Жажда перемещений, новых впечатлений Игоря не покидала никогда, а при нем всегда была и я. Если это дежурные санатории, то или Судак, или Феодосия, или Боржоми. Успели два раза побывать на Иссык-Куле с поразительными окрестностями, горными ущельями, с выездами далеко в горы, куда санаторские не рисковали. Оттуда, естественно, не как все, а в Пржевальск, древний Каракол. Затем маленьким самолетиком вдоль Иссык-Куля. Зрелище захватывающее, а там через хребет Ала-Тоо в Алма-Ату к коллеге по научным делам. Если ехали в Светлогорск, то попадали и на военные корабли в Балтийске. Интересного Игорь не пропускал.

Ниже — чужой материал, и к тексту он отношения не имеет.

(* ===== verification/Redis.v ===== *)
(** * The Redis server as the code sees it

    The stores of crates/infra/src/redis.rs are scripts and commands sent to a
    Redis server. The server is not part of the repository: it is the class
    [RedisServer], with the commands the code uses, and [RedisLaws] states their
    documented behaviour through the live keyspace [view]. [map_redis] is a
    server built from a finite map; it satisfies the laws.

    Times are nanoseconds of the server's clock; times to live are seconds. *)

From S2P Require Import Prelude F64 Str Errors Geo Domain.

Open Scope Z_scope.

Inductive RVal : Type :=
| RStr (s : string)
| RHash (fields : gmap string Z).

Class RedisServer : Type := {
  rdb : Type;
  cmd_get : Z → string → rdb → option string;
  (** SET, with EX when a time to live is given *)
  cmd_set : Z → string → string → option Z → rdb → rdb;
  cmd_expire : Z → string → Z → rdb → rdb;
  (** DEL: the number of keys removed *)
  cmd_del : Z → string → rdb → Z * rdb;
  cmd_exists : Z → string → rdb → bool;
  cmd_hincrby : Z → string → string → Z → rdb → rdb;
  cmd_hgetall : Z → string → rdb → gmap string Z;
}.

Definition ttl_ns (ttl : Z) : Z := ttl * 10 ^ 9.

(** An entry with its deadline, if it has one. *)
Definition entry : Type := RVal * option Z.

Definition expired (now : Z) (e : entry) : bool :=
  match e.2 with Some t => t <=? now | None => false end.

(** [view now k db] is the live entry under [k] at time [now]. *)
Class RedisLaws (R : RedisServer) (view : Z → string → rdb → option entry) : Prop := {
  view_live now k db e : view now k db = Some e → expired now e = false;
  view_later now later k db :
    now ≤ later → view later k db =
      match view now k db with
      | Some e => if expired later e then None else Some e
      | None => None
      end;
  get_str now k db s d : view now k db = Some (RStr s, d) → cmd_get now k db = Some s;
  get_none now k db : view now k db = None → cmd_get now k db = None;
  view_set now k v ttl db j :
    (∀ t, ttl = Some t → 0 < t) →
    view now j (cmd_set now k v ttl db) =
      if decide (j = k) then Some (RStr v, (λ t, now + ttl_ns t) <$> ttl) else view now j db;
  view_expire now k ttl db j :
    0 < ttl →
    view now j (cmd_expire now k ttl db) =
      if decide (j = k) then (λ e : entry, (e.1, Some (now + ttl_ns ttl))) <$> view now k db
      else view now j db;
  view_del now k db j :
    view now j (cmd_del now k db).2 = if decide (j = k) then None else view now j db;
  del_count now k db :
    (cmd_del now k db).1 = match view now k db with Some _ => 1 | None => 0 end;
  exists_view now k db : cmd_exists now k db = bool_decide (is_Some (view now k db));
  view_hincrby_new now k f n db j :
    view now k db = None →
    view now j (cmd_hincrby now k f n db) =
      if decide (j = k) then Some (RHash {[f := n]}, None) else view now j db;
  view_hincrby_old now k f n db h d j :
    view now k db = Some (RHash h, d) →
    view now j (cmd_hincrby now k f n db) =
      if decide (j = k) then Some (RHash (<[f := default 0 (h !! f) + n]> h), d) else view now j db;
  hgetall_hash now k db h d : view now k db = Some (RHash h, d) → cmd_hgetall now k db = h;
  hgetall_none now k db : view now k db = None → cmd_hgetall now k db = ∅;
}.

(** ** Observations shared by the stores *)

Section View.
Context {R : RedisServer} {view : Z → string → rdb → option entry} {RL : RedisLaws R view}.

(** The keys the code uses for strings hold strings. *)
Definition str_at (now : Z) (k : string) (db : rdb) : Prop :=
  ∀ e, view now k db = Some e → ∃ s, e.1 = RStr s.

Lemma get_view now k db :
  str_at now k db →
  cmd_get now k db = match view now k db with Some (RStr s, _) => Some s | _ => None end.
Proof.
  intros Hs. destruct (view now k db) as [[[s|h] d]|] eqn:E.
  - by apply (get_str _ _ _ _ d).
  - destruct (Hs _ E) as [s ?]. done.
  - by apply get_none.
Qed.

Lemma get_Some_view now k db s :
  str_at now k db → cmd_get now k db = Some s → ∃ d, view now k db = Some (RStr s, d).
Proof.
  intros Hs. rewrite get_view by done.
  destruct (view now k db) as [[[s'|h] d]|]; intros [= ->]; eauto.
Qed.
End View.

(** ** A server made of a finite map *)

Definition map_view (now : Z) (k : string) (db : gmap string entry) : option entry :=
  match db !! k with
  | Some e => if expired now e then None else Some e
  | None => None
  end.

Definition map_redis : RedisServer := {|
  rdb := gmap string entry;
  cmd_get := λ now k db, match map_view now k db with Some (RStr s, _) => Some s | _ => None end;
  cmd_set := λ now k v ttl db, <[k := (RStr v, (λ t, now + ttl_ns t) <$> ttl)]> db;
  cmd_expire := λ now k ttl db,
    match map_view now k db with
    | Some e => <[k := (e.1, Some (now + ttl_ns ttl))]> db
    | None => db
    end;
  cmd_del := λ now k db,
    (match map_view now k db with Some _ => 1 | None => 0 end, delete k db);
  cmd_exists := λ now k db, bool_decide (is_Some (map_view now k db));
  cmd_hincrby := λ now k f n db,
    match map_view now k db with
    | Some (RHash h, d) => <[k := (RHash (<[f := default 0 (h !! f) + n]> h), d)]> db
    | Some _ => db
    | None => <[k := (RHash {[f := n]}, None)]> db
    end;
  cmd_hgetall := λ now k db, match map_view now k db with Some (RHash h, _) => h | _ => ∅ end;
|}.

Lemma map_view_insert now k e db j :
  map_view now j (<[k := e]> db) =
    if decide (j = k) then (if expired now e then None else Some e) else map_view now j db.
Proof.
  unfold map_view. destruct (decide (j = k)) as [->|].
  - by rewrite lookup_insert_eq.
  - by rewrite lookup_insert_ne.
Qed.

Lemma fresh_deadline now t v : 0 < t → expired now (v, Some (now + ttl_ns t)) = false.
Proof. intros Ht. unfold expired, ttl_ns. simpl. apply Z.leb_gt. lia. Qed.

Lemma map_view_live now k db e : map_view now k db = Some e → expired now e = false.
Proof. unfold map_view. repeat case_match; intros; by simplify_eq. Qed.

Lemma map_redis_laws : RedisLaws map_redis map_view.
Proof.
  split; simpl.
  - apply map_view_live.
  - intros now later k db Hle. unfold map_view. destruct (db !! k) as [e|]; [|done].
    destruct (expired now e) eqn:E; [|done]. unfold expired in *.
    destruct (e.2) as [t|]; [|done]. assert ((t <=? later) = true) as -> by lia. done.
  - intros * ->. done.
  - intros * ->. done.
  - intros * Ht. rewrite map_view_insert. case_decide; [|done].
    destruct ttl as [t|]; simpl; [|done]. by rewrite fresh_deadline by auto.
  - intros * Ht. destruct (map_view now k db) as [e|] eqn:E.
    + rewrite map_view_insert. case_decide; [|done]. simpl. by rewrite fresh_deadline.
    + case_decide; [subst|done]. by rewrite E.
  - intros *. unfold map_view. case_decide as Hjk.
    + subst. by rewrite lookup_delete_eq.
    + by rewrite lookup_delete_ne.
  - done.
  - done.
  - intros * ->. rewrite map_view_insert. done.
  - intros * E. rewrite E, map_view_insert. case_decide; [|done]. apply map_view_live in E.
    unfold expired in *. simpl in *. by rewrite E.
  - intros * ->. done.
  - intros * ->. done.
Qed.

Своим ходом, на машине проехались не раз по Прибалтике, по Крыму нетрадиционными дорогами. Особенно интересным был маршрут на Шлиссельбург, Старую Ладогу, Тихвин, Белое озеро, Кирилло-Белозерский монастырь, Вологду, Ярославль и часть Золотого кольца. Всегда с собой мешок лекарств. Я — наготове, но в пути Игорь по-прежнему здоров и бодр.

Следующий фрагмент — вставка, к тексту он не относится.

Definition PresenceRegistry_heartbeat (device_id : string) : MR unit :=
  redis_call (λ now r, ((), cmd_expire now (PresenceRegistry_key device_id)
                              PRESENCE_TTL_SECONDS r)).

Definition PresenceRegistry_lookup (device_id : string) : MR (option string) :=
  redis_read (λ now, cmd_get now (PresenceRegistry_key device_id)).

Definition PresenceRegistry_deregister (device_id : string) : MR unit :=
  redis_call (λ now r, ((), (cmd_del now (PresenceRegistry_key device_id) r).2)).

(** ** Shard leases *)

Definition CLAIM_LUA (key url : string) (ttl : Z) (now : Z) (r : rdb) : Z * rdb :=
  match cmd_get now key r with
  | None => (1, cmd_set now key url (Some ttl) r)
  | Some cur => if decide (cur = url) then (1, cmd_expire now key ttl r) else (0, r)
  end.

Definition RELEASE_LUA (key url : string) (now : Z) (r : rdb) : Z * rdb :=
  if decide (cmd_get now key r = Some url) then cmd_del now key r else (0, r).

Definition ShardRegistry_key (shard_prefix : string) : string := "shard-worker:" +:+ shard_prefix.

Definition ShardRegistry_register_shard (shard_prefix worker_ws_url : string) : MR unit :=
  redis_call (λ now r, ((), cmd_set now (ShardRegistry_key shard_prefix) worker_ws_url None r)).

Definition ShardRegistry_lookup_shard (shard_prefix : string) : MR (option string) :=
  redis_read (λ now, cmd_get now (ShardRegistry_key shard_prefix)).

Definition ShardRegistry_claim_shard (shard_prefix worker_ws_url : string) (ttl_secs : Z) : MR bool :=
  let!? won := redis_call (CLAIM_LUA (ShardRegistry_key shard_prefix) worker_ws_url ttl_secs) in
  mret_ (Ok (won =? 1)).

Definition ShardRegistry_release_shard (shard_prefix worker_ws_url : string) : MR bool :=
  let!? deleted := redis_call (RELEASE_LUA (ShardRegistry_key shard_prefix) worker_ws_url) in
  mret_ (Ok (deleted =? 1)).

(** ** Device locations *)

Definition DeviceLocationRecord_location (self : DeviceLocationRecord) : result Location AppError :=
  Location_new (lr_lat self) (lr_lon self).

Definition DeviceLocationStore_key (device_id : Uuid) : string :=
  "device-loc:" +:+ uuid_to_string device_id.

Definition DeviceLocationStore_set (device_id : Uuid) (record : DeviceLocationRecord)
    (ttl_secs : Z) : MR unit :=
  redis_call (λ now r, ((), cmd_set now (DeviceLocationStore_key device_id)
                              (loc_record_json record) (Some ttl_secs) r)).

Definition DeviceLocationStore_get (device_id : Uuid) : MR (option DeviceLocationRecord) :=
  let!? raw := redis_read (λ now, cmd_get now (DeviceLocationStore_key device_id)) in
  mret_ match raw with
        | None => Ok None
        | Some s => result_map Some (map_err Cache (parse_loc_record s))
        end.

Definition DeviceLocationStore_delete (device_id : Uuid) : MR unit :=
  redis_call (λ now r, ((), (cmd_del now (DeviceLocationStore_key device_id) r).2)).

(** ** Tickets *)

Definition CONSUME_LUA (key : string) (now : Z) (r : rdb) : option string * rdb :=
  match cmd_get now key r with
  | Some v => (Some v, (cmd_del now key r).2)
  | None => (None, r)
  end.

Definition is_ticket_shaped (ticket : string) : bool :=
  (str_len ticket =? 64) && str_forallb is_ascii_hexdigit ticket.

Definition WsTicketStore_key (ticket : string) : string := "ws-ticket:" +:+ ticket.

Definition WsTicketStore_issue (ticket : string) (device_id : Uuid) (ttl_secs : Z) : MR unit :=
  redis_call (λ now r, ((), cmd_set now (WsTicketStore_key ticket) (uuid_to_string device_id)
                              (Some ttl_secs) r)).

Definition WsTicketStore_consume (ticket : string) : MR (option Uuid) :=
  if negb (is_ticket_shaped ticket) then mret_ (Ok None) else
  let!? raw := redis_call (CONSUME_LUA (WsTicketStore_key ticket)) in
  mret_ (Ok (raw ≫= uuid_parse_str)).

(** ** Revocations *)

Definition RevocationStore_key (device_id : Uuid) : string := "revoked:" +:+ uuid_to_string device_id.

Definition RevocationStore_revoke (device_id : Uuid) (ttl_secs : Z) : MR unit :=
  redis_call (λ now r, ((), cmd_set now (RevocationStore_key device_id) "1" (Some ttl_secs) r)).

Definition RevocationStore_is_revoked (device_id : Uuid) : MR bool :=
  redis_read (λ now, cmd_exists now (RevocationStore_key device_id)).

(** ** Delivery statistics *)

Record ShardStats : Type := MkShardStats { ss_delivered : Z; ss_dropped : Z; ss_filtered_out : Z }.

Definition ShardStats_default : ShardStats := MkShardStats 0 0 0.

Record AlertStats : Type := MkAlertStats {
  as_delivered : Z; as_dropped : Z; as_filtered_out : Z;
  as_per_shard : gmap string ShardStats;
}.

Когда-то давно, когда ему было чуть за сорок, врачи прогнозировали ему не более пяти лет жизни. И слава богу, отметили и 70 лет, и 80! Подвижная, живая натура, постоянно загруженная голова — «есть обо что почесать мозги», и то, что мы всегда рядышком, а может быть, что-то еще давало нам силы обоим. Зимой непременно лыжи — не спеша, по лыжне. Спорткомплекс «Динамо» рядом — грешно не пойти в ветеранскую группу шустреньких. И активным тестостероном он мог похвастаться до последних дней, до 80 лет, на зависть другим мужикам. Правда, Новая Земля пару раз пыталась догнать, но вовремя удаляли неприятные проявления на коже. Из-под опеки врачей уходить было нельзя. Однако, даже попадая в госпиталь по тем или иным обстоятельствам, вел себя неординарно. Требовал, чтобы ему говорили, что за препараты ему назначают. Однажды и вовсе потребовал сменить ему лечащего врача. Твердо зная истину, что больной должен о своих болезнях знать больше врача, и зная о своих болезнях весьма обстоятельно, заявил: «Этот врач не пользуется моим доверием». И оказался прав.